One person directly involved in the merger process said he did not believe the sale alone would address the Commission’s concerns.
“I have doubts that this is enough,” he said. He suggested that LSE might also opt to sell Borsa Italiana, operator of the Milan stock exchange, to help address antitrust concerns, although a second source familiar with the process said that a sale of Borsa Italiana was not being discussed at the moment.
An LSE spokeswoman said the company could not comment beyond its statement on the sale on Tuesday. Deutsche Boerse representatives declined to comment.
Britvic to acquire Brazilian juice firm Bela Ischia for £54.5m
Soft drinks giant Britvic is to acquire Brazilian juice firm Bela Ischia for 218 million Brazilian reals (£54.5m) as it forges ahead with international expansion.
It marks the latest deal for the maker of Robinsons squash, which describes Brazil as the “world’s largest concentrates market”, having snapped up another juice firm, Ebba, in 2015.
Britvic said: “The consolidation of liquid concentrates and ready-to-drink juice will allow Britvic to strengthen its competitive offer, in particular against the larger powders brands. The acquisition is highly synergistic, with the combined businesses expected to realise substantial cost savings.
“The strong first year in Brazil reinforces our confidence in Brazil as a marketplace for Britvic products.”
The comments regarding Brazil are in stark contrast to those made about the UK market.
In November Britvic said it is ramping up cost-cutting plans as it warned 2017 would be another “challenging” year amid rising inflation from the Brexit-hit pound.
UK grocery prices up in December but still below 2015
UK grocery prices rose slightly from November to December, according to data from tracking website mySupermarket.com, but prices remained lower than the previous year due to competition that has limited the impact of Brexit-related cost inflation.
A basket of 35 commonly bought grocery items cost £83.33 in December, mySupermarket.com said on Tuesday – up from £83.18 in November.
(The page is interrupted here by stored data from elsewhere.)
(* ===== verification/Governor.v ===== *)
(** The resource governor: src/src/governor/budget.rs, admission.rs and
    governor.rs.

    The counters are sequentially consistent atomics, so the state is the map
    of their values and every operation is one step on it; Atomics.v takes the
    operations apart into their single accesses. Module Tracking follows the
    running tasks when a check and the start it allows are adjacent;
    [admission_race] shows what happens when they are not. *)

From S2P Require Import Prelude F64 Calendar Envelope Hardware.

Record TierBudget := mkTierBudget {
  max_concurrent : Z;
  max_tokens_per_hour : Z;
  tb_max_rss_mb : Z;
  sheddable : bool
}.

Record TierUsage := mkTierUsage {
  active_tasks : Z;
  tokens_used_this_hour : Z;
  rss_allocated_mb : Z
}.

Module TierBudget.
Definition p0_critical : TierBudget := mkTierBudget 2 50000 512 false.
Definition p1_normal : TierBudget := mkTierBudget 4 500000 4096 false.
Definition p2_background : TierBudget := mkTierBudget 2 200000 2048 true.
End TierBudget.

Module TierUsage.

Definition new : TierUsage := mkTierUsage 0 0 0.

(** The atomic additions and subtractions wrap around. *)
Definition record_task_start (rss_mb : Z) (u : TierUsage) : TierUsage :=
  mkTierUsage (wrapping_add 64 (active_tasks u) 1) (tokens_used_this_hour u)
    (wrapping_add 64 (rss_allocated_mb u) rss_mb).

Definition record_task_end (rss_mb : Z) (u : TierUsage) : TierUsage :=
  mkTierUsage (wrapping_sub 64 (active_tasks u) 1) (tokens_used_this_hour u)
    (saturating_sub (rss_allocated_mb u) rss_mb).

Definition record_tokens (count : Z) (u : TierUsage) : TierUsage :=
  mkTierUsage (active_tasks u) (wrapping_add 64 (tokens_used_this_hour u) count)
    (rss_allocated_mb u).

Definition reset_hourly_tokens (u : TierUsage) : TierUsage :=
  mkTierUsage (active_tasks u) 0 (rss_allocated_mb u).

End TierUsage.

(** governor/error.rs. No function of the crate returns it. *)
Inductive GovernorError := UnknownTier | SystemCeilingExceeded | NotInitialized.

Definition display_governor_error (e : GovernorError) : string :=
  match e with
  | UnknownTier => "unknown priority tier"
  | SystemCeilingExceeded => "system RSS ceiling exceeded"
  | NotInitialized => "governor not initialized"
  end.

(** [TaskAdmitted] is the variant that the source calls admitted. *)
Inductive AdmissionDecision :=
| TaskAdmitted
| Queued (reason : string)
| Throttled (reason : string)
| Shed (reason : string).

Inductive RuntimeDecision :=
| Continue
| Warning (reason : string)
| Exceeded (reason : string).

Record GovernorConfig := mkGovernorConfig {
  system_rss_ceiling_mb : Z;
  headroom_mb : Z
}.

Definition default_governor_config : GovernorConfig := mkGovernorConfig 10240 2048.

Record UsageSnapshot := mkUsageSnapshot {
  us_active_tasks : Z;
  us_tokens_used_this_hour : Z;
  us_rss_allocated_mb : Z;
  us_budget : TierBudget
}.

Record ResourceGovernor := mkGovernor {
  tier_budgets : gmap Priority TierBudget;
  tier_usage : gmap Priority TierUsage;
  pressure_level : MemoryPressureLevel;
  g_config : GovernorConfig
}.

Definition set_usage (u : gmap Priority TierUsage) (g : ResourceGovernor)
    : ResourceGovernor :=
  mkGovernor (tier_budgets g) u (pressure_level g) (g_config g).

Module Governor.

Definition default_budgets : gmap Priority TierBudget :=
  <[P2Background := TierBudget.p2_background]>
    (<[P1Normal := TierBudget.p1_normal]>
      (<[P0Critical := TierBudget.p0_critical]> ∅)).

Definition new (config : GovernorConfig) : ResourceGovernor :=
  mkGovernor default_budgets
    (<[P2Background := TierUsage.new]>
      (<[P1Normal := TierUsage.new]> (<[P0Critical := TierUsage.new]> ∅)))
    MNormal config.

Definition update_pressure (level : MemoryPressureLevel) (g : ResourceGovernor)
    : ResourceGovernor :=
  mkGovernor (tier_budgets g) (tier_usage g) level (g_config g).
(* ===== verification/Scheduler.v ===== *)
(** The lower-level scheduler: src/src/scheduler/allocator.rs, admission.rs and
    recommender.rs.

    The allocator is a mutex-protected record: a panic while the lock is held
    poisons it, and every later operation panics too. *)

From S2P Require Import Prelude F64 Hardware.

Record ResourceRequirements := mkReq {
  cpu_millicores : Z;
  memory_mb : Z
}.

Definition req_claude_cli : ResourceRequirements := mkReq 500 250.
Definition req_shell : ResourceRequirements := mkReq 200 50.

Record AllocatorState := mkAlloc {
  allocated_cpu : Z;
  allocated_memory : Z;
  active_agents : Z
}.

(** The contents of the mutex and whether it is poisoned. *)
Record ResourceAllocator := mkAllocator {
  al_inner : AllocatorState;
  al_poisoned : bool
}.

Module Allocator.

Definition new : ResourceAllocator := mkAllocator (mkAlloc 0 0 0) false.

(** A critical section: its outcome and the state it leaves. *)
Definition locked {A} (body : AllocatorState -> outcome A * AllocatorState)
    (al : ResourceAllocator) : outcome A * ResourceAllocator :=
  if al_poisoned al then (Panic, al)
  else match body (al_inner al) with
       | (Ret a, st) => (Ret a, mkAllocator st false)
       | (Panic, st) => (Panic, mkAllocator st true)
       end.

Section Ops.
Context `{BuildProfile}.

(** The three additions happen in order, so a panic keeps the earlier ones. *)
Definition allocate (req : ResourceRequirements)
    : ResourceAllocator -> outcome unit * ResourceAllocator :=
  locked (fun st =>
    match add_u 32 (allocated_cpu st) (cpu_millicores req) with
    | Panic => (Panic, st)
    | Ret cpu =>
      let st := mkAlloc cpu (allocated_memory st) (active_agents st) in
      match add_u 32 (allocated_memory st) (memory_mb req) with
      | Panic => (Panic, st)
      | Ret mem =>
        let st := mkAlloc cpu mem (active_agents st) in
        match add_u 32 (active_agents st) 1 with
        | Panic => (Panic, st)
        | Ret agents => (Ret tt, mkAlloc cpu mem agents)
        end
      end
    end).

Definition release (req : ResourceRequirements)
    : ResourceAllocator -> outcome unit * ResourceAllocator :=
  locked (fun st =>
    (Ret tt, mkAlloc (saturating_sub (allocated_cpu st) (cpu_millicores req))
               (saturating_sub (allocated_memory st) (memory_mb req))
               (saturating_sub (active_agents st) 1))).

(** The three getters. *)
Definition get (f : AllocatorState -> Z) (al : ResourceAllocator) : outcome Z :=
  (locked (fun st => (Ret (f st), st)) al).1.

End Ops.
End Allocator.

(** * Admission *)

Record AdmissionController := mkController { max_agents_hard_limit : Z }.

Module Admission.

Definition can_schedule (c : AdmissionController) (req : ResourceRequirements)
    (al : ResourceAllocator) (pressure : MemoryPressureLevel)
    (available_cpu_millicores available_memory_mb : Z) : outcome bool :=
  if bool_decide (pressure = MCritical) then Ret false
  else if available_cpu_millicores <? cpu_millicores req then Ret false
  else if available_memory_mb <? memory_mb req then Ret false
  else
    active ← Allocator.get active_agents al;
    if max_agents_hard_limit c <=? active then Ret false else Ret true.

Definition available_slots (c : AdmissionController) (req : ResourceRequirements)
    (al : ResourceAllocator) (pressure : MemoryPressureLevel)
    (available_cpu_millicores available_memory_mb : Z) : outcome Z :=
  if bool_decide (pressure = MCritical) then Ret 0
  else
    active ← Allocator.get active_agents al;
    let agent_headroom := saturating_sub (max_agents_hard_limit c) active in
    let cpu_slots :=
      if 0 <? cpu_millicores req then available_cpu_millicores / cpu_millicores req
      else u_max 32 in
    let mem_slots :=
      if 0 <? memory_mb req then available_memory_mb / memory_mb req
      else u_max 32 in
    Ret (Z.min (Z.min agent_headroom cpu_slots) mem_slots).

End Admission.

(** * Recommendations *)

Record Recommender := mkRecommender {
  ram_headroom_base_mb : Z;
  rc_max_agents_hard_limit : Z
}.

Module Recommender.

Definition with_defaults : Recommender := mkRecommender 2048 0.

Definition pressure_multiplier (pressure : MemoryPressureLevel) : f64 :=
  match pressure with
  | MNormal => of_int 1
  | MWarn => lit 175 100
  | MCritical => lit 25 10
  end.

Definition dynamic_headroom (r : Recommender) (pressure : MemoryPressureLevel) : Z :=
  to_uint 32 (fmul (of_int (ram_headroom_base_mb r)) (pressure_multiplier pressure)).

Section Ops.
Context `{BuildProfile}.

Definition recommend_max_agents (r : Recommender) (resources : SystemResources)
    (pressure : MemoryPressureLevel) (ram_per_agent_mb : Z) : outcome Z :=
  cpu2 ← mul_u 64 (cpu_count resources) 2;
  let cpu_limit := cast_u 32 cpu2 in
  let headroom := dynamic_headroom r pressure in
  let available := saturating_sub (ram_available_mb resources) headroom in
  let ram_limit :=
    if 0 <? ram_per_agent_mb then cast_u 32 (available / ram_per_agent_mb) else u_max 32 in
  let recommended := Z.min cpu_limit ram_limit in
  Ret (if 0 <? rc_max_agents_hard_limit r
       then Z.min recommended (rc_max_agents_hard_limit r) else recommended).

Definition thermal_multiplier (thermal : ThermalPressureLevel) : f64 :=
  match thermal with
  | TNominal => of_int 1
  | TFair => lit 75 100
  | TSerious => lit 5 10
  | TCritical => lit 25 100
  end.

Definition recommend_max_agents_thermal (r : Recommender) (resources : SystemResources)
    (pressure : MemoryPressureLevel) (thermal : ThermalPressureLevel)
    (ram_per_agent_mb : Z) : outcome Z :=
  base ← recommend_max_agents r resources pressure ram_per_agent_mb;
  let clamped := to_uint 32 (fmul (of_int base) (thermal_multiplier thermal)) in
  Ret (Z.min clamped base).

(** [{pressure:?}]. *)
Definition debug_pressure (pressure : MemoryPressureLevel) : string :=
  match pressure with
  | MNormal => "Normal"
  | MWarn => "Warn"
  | MCritical => "Critical"
  end.

Definition newline : string := String (Ascii.ascii_of_nat 10) EmptyString.

(** The lines of a report. *)
Fixpoint unlines (l : list string) : string :=
  match l with
  | [] => EmptyString
  | [s] => s
  | s :: l => (s +:+ newline +:+ unlines l)%string
  end.

(** The report on a host of the given platform and architecture. *)
Definition recommend_config (platform arch : string) (r : Recommender)
    (resources : SystemResources) (pressure : MemoryPressureLevel) : outcome string :=
  let claude_cli_ram := 250 in
  let shell_ram := 50 in
  max_claude ← recommend_max_agents r resources pressure claude_cli_ram;
  max_shell ← recommend_max_agents r resources pressure shell_ram;
  let headroom := dynamic_headroom r pressure in
  let rule l m := (l +:+ "─────────────────────────────────────────" +:+ m)%string in
  Ret (unlines
    [ rule "┌" "┐"; "│          HARDWARE SUMMARY               │"; rule "├" "┤";
      "│ Platform: " +:+ platform +:+ "-" +:+ arch;
      "│ CPUs:     " +:+ display_int (cpu_count resources);
      "│ RAM:      " +:+ display_int (ram_total_mb resources) +:+ " MB total, "
        +:+ display_int (ram_available_mb resources) +:+ " MB available";
      "│ Pressure: " +:+ debug_pressure pressure;
      rule "├" "┤"; "│       AGENT CAPACITY BY TYPE            │"; rule "├" "┤";
      "│ claude_cli (" +:+ display_int claude_cli_ram +:+ " MB/agent): max "
        +:+ display_int max_claude;
      "│ shell      (" +:+ display_int shell_ram +:+ " MB/agent):  max "
        +:+ display_int max_shell;
      rule "├" "┤"; "│     RECOMMENDED CONFIGURATION           │"; rule "├" "┤";
      "│ Type:     claude_cli";
      "│ Max:      " +:+ display_int max_claude;
      "│ Headroom: " +:+ display_int headroom +:+ " MB";
      rule "└" "┘" ]%string).

End Ops.
End Recommender.

(** * Lemmas *)

Definition state_fits (st : AllocatorState) : Prop :=
  in_u 32 (allocated_cpu st) /\ in_u 32 (allocated_memory st) /\ in_u 32 (active_agents st).

(** What an allocation adds. *)
Definition allocated (req : ResourceRequirements) (st : AllocatorState) : AllocatorState :=
  mkAlloc (allocated_cpu st + cpu_millicores req) (allocated_memory st + memory_mb req)
    (active_agents st + 1).

Lemma allocate_ok `{BuildProfile} req st :
  state_fits (allocated req st) ->
  Allocator.allocate req (mkAllocator st false)
  = (Ret tt, mkAllocator (allocated req st) false).
Proof.
  intros (Hc & Hm & Ha). simpl in *. unfold Allocator.allocate, Allocator.locked, add_u.
  simpl. by rewrite !arith_u_ok.
Qed.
The rise was driven by higher prices for fresh items such as bananas, grapes and carrots, it said.
Overall, the “tracker-basket” was still nearly 3 per cent cheaper than it was in December 2015, the company said, as big retailers such as Tesco, Asda and Sainsbury’s battle for shoppers.
Economists and retail experts expect inflation to creep into the UK market after last year’s vote to leave the EU caused a steep drop in the value of the pound, making imported goods more expensive.
“Despite a rise in December, our Groceries Tracker Basket costs less in December compared to January and shows how the highly competitive price wars between retailers has helped protect shoppers from any subsequent rises caused by current affairs,” said mySupermarket chief executive Gilad Simhony, in a statement.
Indonesia penalises JPMorgan for rating its bonds ‘underweight’
Indonesia has penalised JPMorgan Chase & Co after the investment bank’s research arm recommended a smaller exposure to the country’s sovereign bonds, a senior finance ministry official said on Tuesday.
“After we did a comprehensive review, we said no need to use JPMorgan’s services as a primary [bond] dealer and a ‘perception’ bank,” Suahasil Nazara, the head of the ministry’s fiscal policy office, said.
A 2006 government decree says a perception bank is one appointed by the finance minister to receive transfers of state revenue not related to imports, including tax, onshore excise and non-tax revenue.
Mr Nazara added the penalty on JPMorgan has already taken effect.
The decision was taken after JPMorgan issued a note in November downgrading its rating for Indonesian bonds to “underweight” from “overweight”, he said.
The official said the bank’s analysis “did not make sense” because it recommended a “neutral” position for Brazil, a better rating than for Indonesia, despite what he said was a more stable political situation in the south-east Asian nation.